Another concern about the proposed rule is the lack of instruction for staff on how to conduct infection surveillance. Infection surveillance can provide long-term care facilities with valuable information to monitor problem areas, measure progress of prevention efforts, and ultimately eliminate healthcare-associated infections. CDC research shows that when healthcare facilities, care teams, and individual practitioners recognize infection problems and implement specific steps for preventing them certain infection rates can decrease by more than 70%.

Currently, all CMS-certified nursing facilities use the Minimum Data Set for collecting information on infections that impact longer-stay residents. However, the U.S. Department of Health and Human Services — the umbrella agency that effectively serves as CMS’ boss — makes the following point in its 2013 National Action Plan to Prevent Health Care-Associated Infections: “There are limitations to using MDS data as a universal data source to track HAI in nursing homes.” 

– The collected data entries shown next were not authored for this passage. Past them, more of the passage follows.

Lemma step_elect t : loop_wf t -> is_root t R -> next_loop_state (loop_info t) = LOOP_STATE_ROOT_ELECT ->
  (forall d p x, ls t d p = Some x -> idle_status x = true) ->
  exists t1, loop_step dw now t = Some t1 /\ skel t1 = alter ref_up R (skel t) /\ rt t1 = rt t /\ frame t1 = frame t /\
    next_loop_state (loop_info t1) = LOOP_STATE_ROOT_COST_CALC /\ root_sw (loop_info t1) = Some R /\ root_dpid (loop_info t1) = R /\
    forall d p x, ls t1 d p = Some x -> if bool_decide (d = R) then x = LOOP_PORT_STATUS_DP else idle_status x = true.
Proof.
  intros W HR Hn Hi. unfold loop_step. rewrite Hn. unfold __mul_loop_detect_root_select.
  set (t0 := upd_loop (set_root_sw None) t). destruct (elect_phase t0) as (r & E & He); [apply (lw_unlocked _ W)|apply (lw_keyed _ W)|].
  rewrite E, topo_bind. apply (elected_root t0 R) in He as ->; [|done]. cbv beta iota zeta.
  destruct HR as [(s & Hs & Hp & Hlt) _]. rewrite (proj2 (Z.eqb_neq _ _)) by lia.
  unfold __fetch_and_retain_switch. cbn [switches upd_loop set_loop t0]. rewrite Hs. cbv beta iota zeta.
  set (t1 := upd_loop (set_root_sw (Some R)) _).
  assert (switches t1 !! R = Some (ref_up s)) as Hs1 by (unfold t1; cbn; by rewrite lookup_alter_eq, Hs).
  destruct (mark_all now R LOOP_PORT_STATUS_DP t1 (ref_up s) Hs1) as (t2 & E2 & Q & Er & L);
    [apply (lw_unlocked _ W R s Hs)|done|]. rewrite E2, topo_bind.
  pose proof (q_rest _ _ Q) as Qr. eexists. split; [done|]. split_and!.
  - change (skel (upd_loop _ t2)) with (skel t2). rewrite (q_skel _ _ Q).
    change (skel t1) with (skel (upd_sw R ref_up t)). by apply skel_upd_sw.
  - done.
  - transitivity (frame t2); [done|]. rewrite (rest_frame _ _ Qr). done.
  - done.
  - change (root_sw (loop_info t2) = Some R). unfold rest in Qr. cbn in Qr. congruence.
  - change (root_dpid (loop_info t2) = R). unfold rest in Qr. cbn in Qr. congruence.
  - intros d p x. change (ls (upd_loop _ t2) d p) with (ls t2 d p). rewrite L.
    change (ls t1 d p) with (ls (upd_sw R ref_up t) d p). rewrite ls_upd_sw by done.
    case_bool_decide as E3; [subst d; rewrite bool_decide_true by done; by intros (y & _ & ->)%fmap_Some|].
    rewrite bool_decide_false by congruence. apply Hi.
Qed.

Lemma step_cost t : loop_wf t -> root_routes dw R rp t -> is_Some (switches t !! R) ->
  next_loop_state (loop_info t) = LOOP_STATE_ROOT_COST_CALC -> root_sw (loop_info t) = Some R ->
  (forall d p x, ls t d p = Some x -> if bool_decide (d = R) then x = LOOP_PORT_STATUS_DP else idle_status x = true) ->
  exists t1, loop_step dw now t = Some t1 /\ skel t1 = skel t /\ rt t1 = rt t /\ frame t1 = frame t /\
    next_loop_state (loop_info t1) = LOOP_STATE_DP_SELECT /\ root_sw (loop_info t1) = Some R /\ root_dpid (loop_info t1) = root_dpid (loop_info t) /\
    after_cost R rp t1.
Proof.
  intros W Hr [r0 HR] Hn Hroot Hi. unfold loop_step. rewrite Hn. unfold __mul_loop_detect_root_cost_calc. rewrite Hroot.
  destruct (cost_phase dw now R rp t r0) as (t1 & E & Q & Er & A); [apply W|done|done|done|]. rewrite E, topo_bind.
  pose proof (q_rest _ _ Q) as Qr. eexists. split; [done|]. split_and!; [apply Q|done| |done| | |done].
  - transitivity (frame t1); [done|]. by apply rest_frame.
  - change (root_sw (loop_info t1) = Some R). unfold rest in Qr. congruence.
  - change (root_dpid (loop_info t1) = root_dpid (loop_info t)). unfold rest in Qr. congruence.
Qed.

Lemma step_dp dist t : loop_wf t -> tree_routes dist t -> next_loop_state (loop_info t) = LOOP_STATE_DP_SELECT ->
  root_sw (loop_info t) = Some R -> after_cost R rp t ->
  exists t1, loop_step dw now t = Some t1 /\ skel t1 = skel t /\ frame t1 = frame t /\
    next_loop_state (loop_info t1) = LOOP_STATE_NONE_SELECT /\ root_sw (loop_info t1) = Some R /\ root_dpid (loop_info t1) = root_dpid (loop_info t) /\
    tree_states rp t1.
Proof.
  intros W T Hn Hroot Ha. unfold loop_step. rewrite Hn. unfold __mul_loop_detect_dp_select. rewrite Hroot.
  destruct (dp_phase now R rp n) with (t := t) as (t1 & E & Q & B & Ht).
  - unfold UINT64_MAX. pose proof (lw_size _ W). unfold MAX_SWITCHES_PER_CLUSTER in *. lia.
  - apply W.
  - apply W.
  - apply W.
  - apply W.
  - apply T.
  - apply T.
  - intros d p nd np Hl. apply (rp_one_end dist t T d p nd np (lw_sym _ W) Hl).
  - done.
  - rewrite E, !topo_bind. set (t2 := upd_loop _ t1). pose proof (q_rest _ _ Q) as Qr.
    assert (loop_wf t2) as W2 by (apply (loop_wf_same t t2); [apply Q|change (max_sw_alias t1 = max_sw_alias t); by apply rest_max|exact B|exact W]).
    destruct (recalc_total n now t2) as (b & Eb); [apply W2..|]. rewrite Eb. eexists. split; [done|].
    split_and!; [apply Q| |done| | |exact Ht].
    + transitivity (frame t1); [done|]. by apply rest_frame.
    + change (root_sw (loop_info t1) = Some R). unfold rest in Qr. congruence.
    + change (root_dpid (loop_info t1) = root_dpid (loop_info t)). unfold rest in Qr. congruence.
Qed.

Lemma tree_states_idles t t' : idles t t' -> tree_states rp t -> tree_states rp t'.
Proof.
  intros [Q _ L] Ht d p nd np x Hl Hx. rewrite (link_same t t') in Hl by apply Q.
  destruct (L d p) as [E|[(y & Hy & Iy) _]]; [rewrite E in Hx; by apply (Ht d p)|].
  specialize (Ht d p nd np y Hl Hy). repeat case_bool_decide; subst; try done. by destruct y.
Qed.

Lemma step_none t : unlocked t -> (exists s, switches t !! R = Some s /\ 2 <= sw_ref s) ->
  next_loop_state (loop_info t) = LOOP_STATE_NONE_SELECT -> root_sw (loop_info t) = Some R -> tree_states rp t ->
  exists t1, loop_step dw now t = Some t1 /\ skel t1 = alter (fun s => set_ref (sw_ref s - 1) s) R (skel t) /\
    max_sw_alias t1 = max_sw_alias t /\ switch_lock t1 = switch_lock t /\ tr t1 = tr t /\
    loop_blocked (loop_info t1) = true /\ next_loop_state (loop_info t1) = LOOP_STATE_RESET /\
    root_dpid (loop_info t1) = root_dpid (loop_info t) /\ tree_states rp t1.
Proof.
  intros U (s & Hs & Hr) Hn Hroot Ht. unfold loop_step. rewrite Hn. unfold __mul_loop_detect_none_select. rewrite Hroot.
  destruct (idle_phase (mul_per_switch_none_select now R) t U) as (t1 & E & I); [intros d t' s' H1 H2; exact (none_switch now R d t' s' H1 H2)|]. rewrite E, topo_bind.
  destruct (quiet_switch t t1 R s (id_quiet _ _ I) Hs) as (s1 & Hs1 & Es).
  assert (sw_ref s1 = sw_ref s) as Er by (change (sw_ref (erase_sw s1) = sw_ref (erase_sw s)); by rewrite Es).
  unfold lldp_switch_unref. rewrite Hs1, topo_bind, (proj2 (Z.eqb_neq _ _)), !topo_bind by lia.
  pose proof (q_rest _ _ (id_quiet _ _ I)) as Qr. eexists. split; [done|]. split_and!; try done.
  - change (skel (upd_sw R (fun s => set_ref (sw_ref s - 1) s) t1) = alter (fun s => set_ref (sw_ref s - 1) s) R (skel t)).
    rewrite <- (q_skel _ _ (id_quiet _ _ I)). by apply skel_upd_sw.
  - change (max_sw_alias t1 = max_sw_alias t). by apply rest_max.
  - change (switch_lock t1 = switch_lock t). unfold rest in Qr. congruence.
  - change (tr t1 = tr t). unfold rest in Qr. congruence.
  - change (root_dpid (loop_info t1) = root_dpid (loop_info t)). unfold rest in Qr. congruence.
  - assert (tree_states rp t1) as Ht1 by by apply (tree_states_idles t).
    intros d p nd np x. change (link (upd_loop _ _) d p) with (link (upd_sw R (fun s => set_ref (sw_ref s - 1) s) t1) d p).
    change (ls (upd_loop _ _) d p) with (ls (upd_sw R (fun s => set_ref (sw_ref s - 1) s) t1) d p).
    rewrite link_upd_sw, ls_upd_sw by done. apply Ht1.
Qed.

(** *** One more reference to the root *)

Section REF.
Context (t t' : topo_hdl) (Href : skel t' = alter ref_up R (skel t)).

The concern is that the assessments offer data for only a particular point in time, often only quarterly, and that the time between assessments may not capture important changes, including new infection events. Additionally, the MDS does not capture multiple infections, timing of infections, or any data on short-stay residents admitted from the hospital setting for rehabilitation. The goal of calculating infections should not be just to count, but to portray the full scope of infection patterns and to then identify areas in which to intervene.

For the last several years, hospitals and other acute care settings have used the CDC’s National Health Safety Network surveillance system to keep track of infections. Currently, 32 states and Washington, D.C., are legally required to report HAI data from 17,000 participating hospitals and other acute care settings to the NHSN.  Nursing homes and skilled nursing facilities should be required by CMS to adopt the NHSN system for their infection surveillance.

Finally, CMS should include a mandate that requires all nursing home and skilled nursing facility staff who work directly with residents to get an annual flu vaccine. According to a 2010 CDC survey, over a third of healthcare professionals working in long-term care facilities did not receive a seasonal influenza vaccination. Long-term care facility residents are particularly vulnerable to contracting influenza because of often compromised immune systems, as well as the fact that their healthcare setting often serves as their home. By extension, if a resident catches the flu, a staffer has an increased chance of catching it as well.

CMS has an opportunity to make a significant difference on this issue. However, until it does so, healthcare-associated infections will literally remain a life-and-death issue for our nation’s long-term care residents and the staff who devote their careers to their care.  

Susan Peschin, MHS, serves as President and CEO of the Alliance for Aging Research in Washington, D.C.